The jury is out re Swakopmund. Some are OK with it, others think it distinctly odd, even uncomfortable. I would say that its incongruities are the thing I will recall. The clashing cultures are perhaps uppermost. On the one hand we saw and heard an utterly German/European standard and way of life, with expensive e.g. clothing, food, cars, hotels and real estate on offer, but co-existing with Namibian nationals struggling to make ends meet by car-minding next to supermarkets, selling really rather fine artwork for next to nothing from either a ramshackle stall or the back of a bicycle, carving patterns onto small nutshells etc., or simply sitting, looking at the day, as they would say on The Emerald Isle.

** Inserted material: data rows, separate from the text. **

(** X11. [_download] takes any file at the target path for the finished
    download: it returns the path without a request and without touching
    it. So after a stream that broke off, where the exception is raised
    and the chunks received so far are left in the file, the next call
    returns the truncated file. *)
Theorem download_trusts_existing_file (w : Bootstrap.site) (filename : string) :
  Py.getitem (Py.split Py.sep url) (-1) = Return filename ->
  (is_Some (Bootstrap.tree w !! Py.os_path_join root filename) ->
   Bootstrap._download http root url w = (Return (Py.os_path_join root filename), w))
  /\ (forall chunks e,
        Bootstrap.tree w !! Py.os_path_join root filename = None ->
        http (Bootstrap.nrequests w) url = Return (chunks, Some e) ->
        let w1 := snd (Bootstrap._download http root url w) in
        fst (Bootstrap._download http root url w) = Raise e
        /\ Bootstrap.tree w1 !! Py.os_path_join root filename
           = Some (foldr String.append "" chunks)
        /\ Bootstrap._download http root url w1
           = (Return (Py.os_path_join root filename), w1)).
Proof.
  intros Hname.
  assert (Hcached : forall w0,
            is_Some (Bootstrap.tree w0 !! Py.os_path_join root filename) ->
            Bootstrap._download http root url w0
            = (Return (Py.os_path_join root filename), w0)).
  { intros w0 Hsome. unfold Bootstrap._download.
    unfold Bootstrap.bind at 1, Bootstrap.lift. rewrite Hname.
    unfold Bootstrap.bind at 1, Bootstrap.os_path_exists.
    now rewrite bool_decide_eq_true_2 by exact Hsome. }
  split; [apply Hcached|].
  intros chunks e Hnew Hget w1.
  assert (Hrun : Bootstrap._download http root url w
                 = (Raise e,
                    Bootstrap.Site
                      (<[Py.os_path_join root filename := foldr String.append "" chunks]>
                         (Bootstrap.tree w))
                      (Bootstrap.console w ++ ["Downloading " +:+ url])
                      (S (Bootstrap.nrequests w)))).
  { unfold Bootstrap._download.
    unfold Bootstrap.bind at 1, Bootstrap.lift. rewrite Hname.
    unfold Bootstrap.bind at 1, Bootstrap.os_path_exists. rewrite Hnew.
    rewrite bool_decide_eq_false_2 by (intros [x Hx]; discriminate).
    unfold Bootstrap.bind at 1, Bootstrap.print.
    unfold Bootstrap.bind at 1, Bootstrap.requests_get.
    cbn [Bootstrap.tree Bootstrap.console Bootstrap.nrequests]. rewrite Hget.
    unfold Bootstrap.bind at 1, Bootstrap.open_wb.
    cbn [Bootstrap.tree Bootstrap.console Bootstrap.nrequests fst snd].
    unfold Bootstrap.bind at 1.
    rewrite (for_each_chunks _ _ _ "") by (cbn; apply lookup_insert_eq).
    cbn [Bootstrap.tree Bootstrap.console Bootstrap.nrequests].
    now rewrite insert_insert_eq. }
  unfold w1. rewrite Hrun. cbn [fst snd Bootstrap.tree].
  split; [reflexivity|]. split; [apply lookup_insert_eq|].
  apply Hcached. cbn [Bootstrap.tree]. rewrite lookup_insert_eq. eauto.
Qed.

(** X12. Whatever the URL, the file name [_download] takes from it is its
    part after the last slash and has no slash in it, so that the target
    is [root] with the name appended (after a slash, unless [root] is empty
    or ends in one): the name never replaces [root]. *)
Theorem download_target_under_root :
  exists filename,
    Py.getitem (Py.split Py.sep url) (-1) = Return filename
    /\ Py.contains Py.sep filename = false
    /\ (exists before, url = before +:+ filename)
    /\ Py.os_path_join root filename
       = if String.eqb root "" || Py.endswith Py.sep root then root +:+ filename
         else root +:+ "/" +:+ filename.
Proof.
  destruct (last_component url) as (filename & Hget & Hfree).
  exists filename. split; [exact Hget|]. split; [exact Hfree|]. split.
  - apply (getitem_last_suffix _ _ _ Hget).
  - unfold Py.os_path_join.
    assert (Hs : Py.startswith Py.sep filename = false).
    { destruct filename as [|c f]; [reflexivity|]. cbn in *.
      now apply orb_false_elim in Hfree as [-> _]. }
    rewrite Hs. destruct (String.eqb root "" || Py.endswith Py.sep root); reflexivity.
Qed.

End Download.

(** ** Converting the files of a tree *)

Lemma startswith_straddle (x : string) :
  x <> "" ->
  PyStr.startswith ".off" x = false ->
  PyStr.startswith ".off" (x +:+ ".off") = false.
Proof.
  intros Hne H.
  destruct x as [|c1 x]; [congruence|]. rewrite append_cons.
  cbn [PyStr.startswith] in *.
  destruct (Ascii.eqb "." c1); [|reflexivity]. cbn [andb] in *.
  destruct x as [|c2 x]; [reflexivity|]. rewrite append_cons.
  cbn [PyStr.startswith] in *.
  destruct (Ascii.eqb "o" c2); [|reflexivity]. cbn [andb] in *.
  destruct x as [|c3 x]; [reflexivity|]. rewrite append_cons.
  cbn [PyStr.startswith] in *.
  destruct (Ascii.eqb "f" c3); [|reflexivity]. cbn [andb] in *.
  destruct x as [|c4 x]; [reflexivity|]. rewrite append_cons.
  cbn [PyStr.startswith] in *.
  destruct (Ascii.eqb "f" c4); [discriminate|reflexivity].
Qed.

(** A name that ends in [.off] and has no other [.off] in it gets the
    ending [.obj]. *)
Lemma replace_extension (stem : string) :
  occurs ".off" stem = false ->
  PyStr.replace ".off" ".obj" (stem +:+ ".off") = stem +:+ ".obj".
Proof.
  unfold PyStr.replace. induction stem as [|c stem IH]; [reflexivity|].
  intros H. cbn [occurs] in H. apply orb_false_elim in H as [Hstart Hrest].
  rewrite append_cons.
  change (PyStr.replace_from 0 ".off" ".obj" (String c (stem +:+ ".off")))
    with (if PyStr.startswith ".off" (String c (stem +:+ ".off"))
          then ".obj" +:+ PyStr.replace_from (String.length ".off" - 1) ".off" ".obj"
                            (stem +:+ ".off")
          else String c (PyStr.replace_from 0 ".off" ".obj" (stem +:+ ".off"))).
  rewrite <- append_cons, (startswith_straddle (String c stem)) by (discriminate || exact Hstart).
  now rewrite IH, append_cons.
Qed.

Lemma append_inj_length (s s' t t' : string) :
  String.length s = String.length s' -> s +:+ t = s' +:+ t' -> s = s' /\ t = t'.
Proof.
  revert s'. induction s as [|c s IH]; intros [|c' s'] Hlen H; try discriminate.
  - now split.
  - rewrite !append_cons in H. injection H as -> H. cbn in Hlen.
    destruct (IH s' ltac:(lia) H) as [-> ->]. now split.
Qed.

Lemma obj_not_off (s s' : string) : s +:+ ".obj" <> s' +:+ ".off".
Proof.
  intros H.
  assert (Hlen : String.length s = String.length s').
  { apply (f_equal String.length) in H. rewrite !length_append in H. cbn in H. lia. }
  destruct (append_inj_length _ _ _ _ Hlen H) as [_ Hext]. discriminate.
Qed.

Lemma with_obj_files_other (obj : string -> string) (stems : list string)
    (t : gmap string string) (p : string) :
  (forall stem, stem ∈ stems -> p <> stem +:+ ".obj") ->
  with_obj_files obj stems t !! p = t !! p.
Proof.
  revert t. induction stems as [|stem stems IH]; intros t Hp; [reflexivity|].
  change (with_obj_files obj (stem :: stems) t)
    with (with_obj_files obj stems (<[stem +:+ ".obj" := obj stem]> t)).
  rewrite IH by (intros s0 Hs0; apply Hp; now right).
  apply lookup_insert_ne. intros Heq. apply (Hp stem); [left|now symmetry].
Qed.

Hugely apparent the further south we go is the size of the average male frame. Not long from now, we will enter South Africa, and we were forewarned weeks ago that the high-protein diet, and the volume thereof, hoovered in by Afrikaaners as the norm, makes for an overweight nation. Half of them must be on vacation in Namibia. Every time one enters a supermarket, one is faced by battalions of 20+ stone leviathans lumbering round with grotesquely over-filled trolleys. The shops, of course, go out of their way to make hay from this phenomenon; the massive range of top-quality produce on offer is totally in your face at every turn.
Despite meteorological appearances, it got really hot as the day wore on, leaving the unwary Al overheated in the evening. The freezer section in the bungalow kitchen proved to be an excellent solution just before bed. Quality sleep was ensured. Result.